Des moments possibles, né de la plus incisive des angoisses de l’auteure, est un roman bouleversant qui met en exergue la tourmente des émotions et des sentiments, et les dissèque avec une subtile acuité. Dans ce texte d’une rare sincérité, les personnages sont marqués au sceau de la souffrance mais aussi de la lucidité.

Leurs luttes, leurs résistances, aussi chaotiques soient elles,sont palpables dès les premières lignes et font de l’ouvrage un canto d’espoir pour trouver ou retrouver le goût de vivre, même si la guérison n’est jamais définitive. L’auteure inscrit son récit dans le milieu artistique à

l’instant des premiers balbutiements de la création -moments fragiles- et nous en dévoile, de l’intérieur, les incertitudes et les limites.

Dans un style ciselé, souvent poétique, elle garde la distance nécessaire à l’analyse de ces vies fissurées et, par un juste rythme, nous encourage à croire en nos propres « possibles ».

Auteure résidant à Saint-Julien-sur-Garonne, Occitanie

Nadine Lamaison est née en 1947. Elle a été enseignante, chroniqueuse, formatrice en relations humaines et assistante metteur en scène. L’écriture, à laquelle elle se consacre désormais, a été le fil rouge de ses différentes activités. Elle a publié divers ouvrages dont un manuel de comportement pour hommes d’affaires, un roman (Les Yeux de Pierre) et écrit des textes qui ont été portés à la scène.

Résumé

« Si elle pouvait fonder un cercle de gens vrillés, de sans direction fixe, d’individus à prises multiples, elle prendrait Rina par la main : bienvenue chez nous, ici on a mal, on marche à côté des routes, on a des cicatrices et des plaies ouvertes, on avance à tâtons et on régresse souvent, on gomme, on hurle en dedans, on pleure pour se dire qu’on continue. On apprend à sécher ses larmes. On rafistole. » Clara, l’artiste, la fille chiffonnée, et Rina, la femme du fond de la cour se rencontrent. Elles vont s’arrimer l’une à l’autre pour une possible rémission.

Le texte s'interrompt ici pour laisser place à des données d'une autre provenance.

(* ===== verification/Governor.v ===== *)
(** * The governors (main.cc, engine.h)

    The threads of [main] that hold memory and disk use within their budgets, each as
    its state and one tick: the seqno-index budget, the memory governor, the compaction
    rate limit, the space governor with the write tokens it fills, and the round of
    kvstore syncs.  What a tick reads (clocks, resident memory, disk use, operation
    counts, the results of magma) is its input and what it sets in the cache, magma and
    the bucket its output.  [None] in the memory governor is a conversion whose result C++
    does not define; elsewhere such a conversion gives an arbitrary [junk]. *)
From stdpp Require Import prelude list option.
From Stdlib Require Import ZArith Lia.
From coqutil Require Import Datatypes.RecordSettersUsingExistingGetters.
From S2P Require Import Prelude Double.
Open Scope Z_scope.

(** A double converted to [int64_t]. *)
Definition toI64 (x : double) : option Z := v ← d_trunc x; if (- 2 ^ 63 <=? v) && (v <? 2 ^ 63) then Some v else None.

(** ** Charging the seqno index *)
Module SeqIndexBudget.
Section budget.
Context (cacheSize writeQueueMem : Z).
Definition docFloor : Z := Z.min cacheSize (Z.max (cacheSize ÷ 8) writeQueueMem).
Definition step : Z := 64 * 1024 * 1024.
Record state := mkState { docBudget : Z; charged : Z }.
Definition start : state := mkState cacheSize 0.
(** One tick with an index of [idx] bytes: the cache budget and the block cache reserve
    it sets, if any. *)
Definition tick (idx : Z) (s : state) : state * option Z * option Z :=
  let fromCache := Z.min idx (cacheSize - docFloor) in
  let doc := cacheSize - fromCache in
  let over := idx - fromCache in
  let setDoc := (step <=? docBudget s - doc) || ((doc =? docFloor) && negb (docBudget s =? doc)) in
  let charge := step <=? over - charged s in
  (mkState (if setDoc then doc else docBudget s) (if charge then over else charged s),
   if setDoc then Some doc else None, if charge then Some over else None).
End budget.
End SeqIndexBudget.

(** ** The memory governor *)
Module Boost.
Record Params := mkParams {
  base : Z;                    (* memQuota / shards *)
  maxExtra : Z;
  shards : Z;
  rssLimit : Z;
  rssHard : Z;
  idleNs : Z;
  writeCache : Z;
  readBoostWriteRate : Z;
  dataCacheMaxWriteRate : Z;
}.
Definition mb : Z := 1024 * 1024.
Definition params (memQuota shards readBoostMB readBoostMaxRssMB memHardRssMB readBoostIdleMs writeCache rate dataRate : Z) : Params :=
  mkParams (memQuota / shards) (readBoostMB * mb ÷ shards) shards (readBoostMaxRssMB * mb)
    (if 0 <? memHardRssMB then memHardRssMB * mb else readBoostMaxRssMB * mb + 550 * mb) (readBoostIdleMs * 1000000) writeCache rate dataRate.
Record state := mkState {
  extra : Z;
  last : Z;
  lastWrite : Z;
  lastGrow : Z;
  writeRate : double;
  purged : bool;
  dataCachePaused : bool;
}.
Definition start (now : Z) : state := mkState 0 0 now now d0 false false.
(** What a tick sets: the quota of every shard (and whether it evicts at once), whether
    data blocks are cached, and a purge of the allocator alone. *)
Inductive action := SetMemoryQuota (quota : Z) (shrink : bool) | SetDataBlockCachingPaused (p : bool) | Purge.

Section governor.
Context (p : Params).
Definition minExtra : Z := - base p ÷ 2.
Definition bstep : Z := Z.max (maxExtra p ÷ 16) mb.
Definition rssLow : Z := if 128 * mb <? rssLimit p then rssLimit p - 128 * mb else 0.
Definition apply (e : Z) (shrink : bool) (s : state) : state * list action :=
  ({ s with extra := e }, [SetMemoryQuota (u64 (base p + e)) shrink]).
(** What the write rate leaves of the boost. *)
Definition scaledCap (rate : double) : option Z :=
  if readBoostWriteRate p =? 0 then Some 0
  else toI64 (dZ (maxExtra p) * d_clamp (d1 - rate / dZ (readBoostWriteRate p)) d0 d1)%D.
(** The quota part of a tick, at [now] with [r] bytes resident. *)
Definition decide_ (wrote resumed : bool) (cap now r : Z) (s : state) : state * list action :=
  if (0 <? rssLimit p) && (rssHard p <? r) && (minExtra <? extra s) then
    apply (Z.max minExtra (extra s - Z.max bstep (2 * ((r - rssHard p) ÷ shards p)))) true s
  else if (0 <? rssLimit p) && (rssLimit p <? r) && (0 <? extra s) then
    apply (Z.max 0 (extra s - Z.max bstep (2 * ((r - rssLimit p) ÷ shards p)))) true s
  else if (extra s <? 0) && (r <? rssHard p - 256 * mb) && (1000000000 <=? now - lastGrow s) then
    apply (Z.min 0 (extra s + bstep)) false { s with lastGrow := now }
  else if resumed && (0 <? extra s) && (cap <? extra s) then
    let wc := if 0 <? writeCache p then writeCache p else base p ÷ 2 in
    apply (Z.max minExtra (Z.min 0 cap - wc)) true s
  else if (cap <? extra s) && ((cap =? 0) || (bstep ÷ 2 <=? extra s - cap)) then apply cap true s
  else if negb wrote && (now - lastWrite s <? idleNs p) then (s, [])
  else if negb wrote && negb (purged s) then ({ s with purged := true }, [Purge])
  else if ((rssLimit p =? 0) || (r <? rssLow)) && (bstep ÷ 2 <=? cap - extra s) && (1000000000 <=? now - lastGrow s) then
    apply (Z.min cap (extra s + bstep)) false { s with lastGrow := now }
  else (s, []).
(** Pausing data blocks in the cache shrinks the quota to its floor. *)
Definition pauseData (pause : bool) (now : Z) (s : state) : state * list action :=
  if Bool.eqb pause (dataCachePaused s) then (s, [])
  else if pause then
    let '(s', a) := apply minExtra true { s with dataCachePaused := true } in ({ s' with lastGrow := now }, SetDataBlockCachingPaused true :: a)
  else ({ s with dataCachePaused := false }, [SetDataBlockCachingPaused false]).
Definition tickRate (n : Z) (s : state) : double := if last s =? 0 then d0 else (dZ (u64 (n - last s)) * dZ 10)%D.
(** A tick: [n] is the sum of the shards' sequence numbers. *)
Definition tick (n now r : Z) (s : state) : option (state * list action) :=
  let rate := (lit 7 1 * writeRate s + lit 3 1 * tickRate n s)%D in
  let wrote := negb (last s =? 0) && negb (n =? last s) in
  let pause := (0 <? dataCacheMaxWriteRate p) && d_lt (dZ (dataCacheMaxWriteRate p)) rate in
  let '(s2, a1) := pauseData pause now { s with writeRate := rate; last := n } in
  let resumed := wrote && (idleNs p <=? now - lastWrite s2) in
  cap ← (if wrote then scaledCap (d_max rate (tickRate n s)) else Some (maxExtra p));
  let s3 := if wrote then { s2 with lastWrite := now; purged := false } else s2 in
  let '(s4, a2) := decide_ wrote resumed cap now r s3 in
  Some (s4, a1 ++ a2).
End governor.
End Boost.

(** ** The compaction rate limit *)
Module CompactionLimit.
Record state := mkState { last : Z; lastSets : Z; setRate : double; applied : Z }.
Definition start : state := mkState 0 0 d0 0.
Section limit.
Context (junk compactionRateLimitMB compactionRatePerSet compactionLimitMinGets : Z).
Definition floorBytes : double := (dZ compactionRateLimitMB * dZ 1024 * dZ 1024)%D.
(** A tick with [n] GETs answered and [sets] SETs so far: the limit it sets, if any. *)
Definition tick (n sets : Z) (s : state) : state * option Z :=
  let rate := if last s =? 0 then d0 else (dZ (u64 (n - last s)) * dZ 2)%D in
  let tickSets := if lastSets s =? 0 then d0 else (dZ (u64 (sets - lastSets s)) * dZ 2)%D in
  let setRate' := d_max tickSets (lit 9 1 * setRate s + lit 1 1 * tickSets)%D in
  let limit := if d_le (dZ compactionLimitMinGets) rate
               then castTo 0 (2 ^ 64 - 1) junk (d_trunc (d_max floorBytes (setRate' * dZ compactionRatePerSet)%D)) else 0 in
  let changed := negb (Bool.eqb (limit =? 0) (applied s =? 0)) ||
                 ((0 <? limit) && ((u64 (applied s * 11) / 10 <? limit) || (limit <? u64 (applied s * 9) / 10))) in
  (mkState n sets setRate' (if changed then limit else applied s), if changed then Some limit else None).
End limit.
End CompactionLimit.

(** ** Write tokens *)
Module WriteTokens.
Record state := mkState { writeLimited_ : bool; writeTokens_ : Z }.
Definition TakeWriteToken (s : state) : bool * state :=
  if writeLimited_ s then (0 <? writeTokens_ s, { s with writeTokens_ := writeTokens_ s - 1 }) else (true, s).
Definition HasWriteTokens (s : state) : bool := negb (writeLimited_ s) || (0 <? writeTokens_ s).
Definition RefillWriteTokens (n cap : Z) (s : state) : state := { s with writeTokens_ := Z.min (writeTokens_ s + n) cap }.
Definition SetWriteLimited (v : bool) (s : state) : state := { s with writeLimited_ := v }.
End WriteTokens.

(** ** The space governor *)
Module Space.
Import WriteTokens.
Definition kMinRate : double := dZ 30000.
Definition kBytesPerSet : double := dZ 1100.
Definition kApproachSec : double := dZ 60.
Definition kGain : double := lit 1 1.
Definition kCheckTicks : Z := 100.
Definition kFragMin : double := lit 25 2.
Definition kFragStep : double := lit 1 2.
Definition kFragTicks : Z := 500.
Definition kFragStagger : double := lit 6 2.
Record state := mkState {
  frag : double;
  rate : double;
  ema : double;
  lastSets : Z;
  tickNo : Z;
  bucket : WriteTokens.state;
  ratios : list double;         (* the fragmentation ratio each shard was given *)
}.
Section governor.
Context (junk diskLimitBytes shards : Z) (diskPaceAt diskFragHigh diskFragLow fragMax : double).
Definition budget : double := dZ diskLimitBytes.
Definition target : double := ((diskPaceAt + lit 15 3) * budget)%D.
Definition engage : double := (diskPaceAt * budget)%D.
Definition release : double := ((diskPaceAt - lit 5 2) * budget)%D.
Definition ceiling : double := (d_min (lit 99 2) (diskPaceAt + lit 35 3) * budget)%D.
Definition fragHigh : double := (diskFragHigh * budget)%D.
Definition fragLow : double := (diskFragLow * budget)%D.
Definition applyFrag (f : double) : list double :=
  map (fun i => d_max kFragMin (f - (if (1 <? shards)%Z then kFragStagger * dZ i / dZ (shards - 1) else d0))%D) (Z.of_nat <$> seq 0 (Z.to_nat shards)).
Definition start (disk sets : Z) (w : WriteTokens.state) : state := mkState fragMax d0 (dZ disk) sets 0 w (applyFrag fragMax).

(** The GC ratio's turn in a check. *)
Definition stepFrag (s : state) : state :=
  if d_lt d0 fragHigh && ((tickNo s mod kFragTicks =? 0) || (d_lt d0 (rate s) && d_lt fragHigh (ema s))) then
    let f := if d_lt fragHigh (ema s) then d_max kFragMin (frag s - kFragStep)%D
             else if d_lt (ema s) fragLow then d_min fragMax (frag s + kFragStep)%D else frag s in
    if d_eq f (frag s) then { s with frag := f } else { s with frag := f; ratios := applyFrag f }
  else s.
(** The write rate's turn: [slope] is the growth since the last check. *)
Definition paceWrites (disk setRate slope : double) (s : state) : state :=
  if d_eq (rate s) d0 then
    if d_lt engage (ema s) || d_lt engage (ema s + dZ 10 * slope)%D then
      let r := d_clamp (d_max d0 (target - ema s) / kApproachSec / kBytesPerSet)%D kMinRate (d_max kMinRate setRate) in
      { s with rate := r; bucket := SetWriteLimited true (RefillWriteTokens 0 0 (bucket s)) }
    else s
  else
    let want := ((target - ema s) / kApproachSec)%D in
    let r := d_max kMinRate (rate s + kGain * (want - slope) / kBytesPerSet)%D in
    let r := if d_lt ceiling disk then kMinRate else r in
    let r := d_min r (d_max kMinRate (lit 15 1 * setRate)%D) in
    if d_lt (ema s) release && d_lt setRate (r * lit 75 2)%D
    then { s with rate := d0; bucket := SetWriteLimited false (bucket s) }
    else { s with rate := r }.
(** One tick of 10 ms, with [disk] bytes in use and [sets] SETs so far. *)
Definition refill (s : state) : state :=
  if d_lt d0 (rate s) then
    let to x := castTo (- 2 ^ 63) (2 ^ 63 - 1) junk (d_trunc x) in
    { s with bucket := RefillWriteTokens (to (rate s / dZ 100)%D) (to (rate s / dZ 20)%D) (bucket s) }
  else s.
Definition tick (disk sets : Z) (s : state) : state :=
  let s1 := refill s in
  let s2 := { s1 with tickNo := tickNo s1 + 1 } in
  if negb (tickNo s2 mod kCheckTicks =? 0) then s2
  else
    let setRate := dZ (u64 (sets - lastSets s2)) in
    let d := dZ disk in
    let e := (ema s2 + lit 3 1 * (d - ema s2))%D in
    let slope := (e - ema s2)%D in
    paceWrites d setRate slope (stepFrag { s2 with lastSets := sets; ema := e }).
End governor.
End Space.

(** ** Syncing kvstores in turn *)
Module SyncRound.
Record state := mkState { vb : Z; synced : list Z }.
Definition start (vbuckets : Z) : state := mkState 0 (replicate (Z.to_nat vbuckets) 0).
(** One turn: the kvstore's newest sequence number, if magma gives it, and whether a
    sync of it succeeds; the vbucket synced, if any. *)
Definition turn (vbuckets : Z) (maxSeqno : option Z) (syncOk : bool) (s : state) : state * option Z :=
  let i := Z.to_nat (vb s) in
  let call := match maxSeqno with Some q => negb (q =? nth i (synced s) 0) | None => false end in
  let done := match maxSeqno with Some q => if call && syncOk then <[i := q]> (synced s) else synced s | None => synced s end in
  (mkState (u16 ((vb s + 1) mod vbuckets)) done, if call then Some (vb s) else None).
End SyncRound.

Extrait pour ceux qui le désirent :

Elle voit la fille appuyée contre le mur glisser et s’affaler dans le couloir. La fille s’étouffe et cherche à ouvrir le col de son manteau. Elle lui dit : respirez, doucement, respirez. Puis, comme pour elle : c’est une crise d’angoisse, respirez. La fille prend une longue respiration, des larmes roulent vers ses tempes. Elle sent les siennes dégringoler le long de ses joues. À cet instant Rina commence à cesser de mourir. Le regard errant de Rina s’était arrêté sur cette fille quelques jours plus tôt. L’Adonis qui fait visiter les appartements l’accompagnait. Elle l’avait trouvée jolie, un peu chiffonnée. La fille avait pointé du doigt le jardin tassé au fond de la cour et s’était retournée plusieurs fois vers la verrière. Elle était blonde. Et pouvait avoir trente ans. Assise sur son banc, dans son bout de jardin, au milieu de la fin d’hiver qui trempait les pots vides, Rina, la voyant partir, avait senti les relents d’enfer qui hurlaient dans son corps et la maintenaient en agonie depuis plus de dix ans. La neige l’avait prise au dépourvu avant qu’elle n’ait mis ses fuchsias à l’abri dans la petite cabane en bois grillagé qu’elle avait fabriquée et calée entre deux troènes. Heureusement elle avait rentré le yucca et les hibiscus dans la verrière avant les gelées. À Toulouse un froid aussi blanc on n’y est pas habitué. Lorsque le sang frappait aux parois de son crâne Rina s’occupait de son jardin. Elle avait regardé les entrelacs de la vigne vierge dénudée sur le mur gris. Bientôt tout repartirait. Il y a dix ans, au plus profond de sa perdition, elle avait planté le pied de vigne vierge. Le mur était recouvert. Mais rien ne s’était passé. La fille assise par terre reprend une respiration calme et régulière. Elle tremble un peu.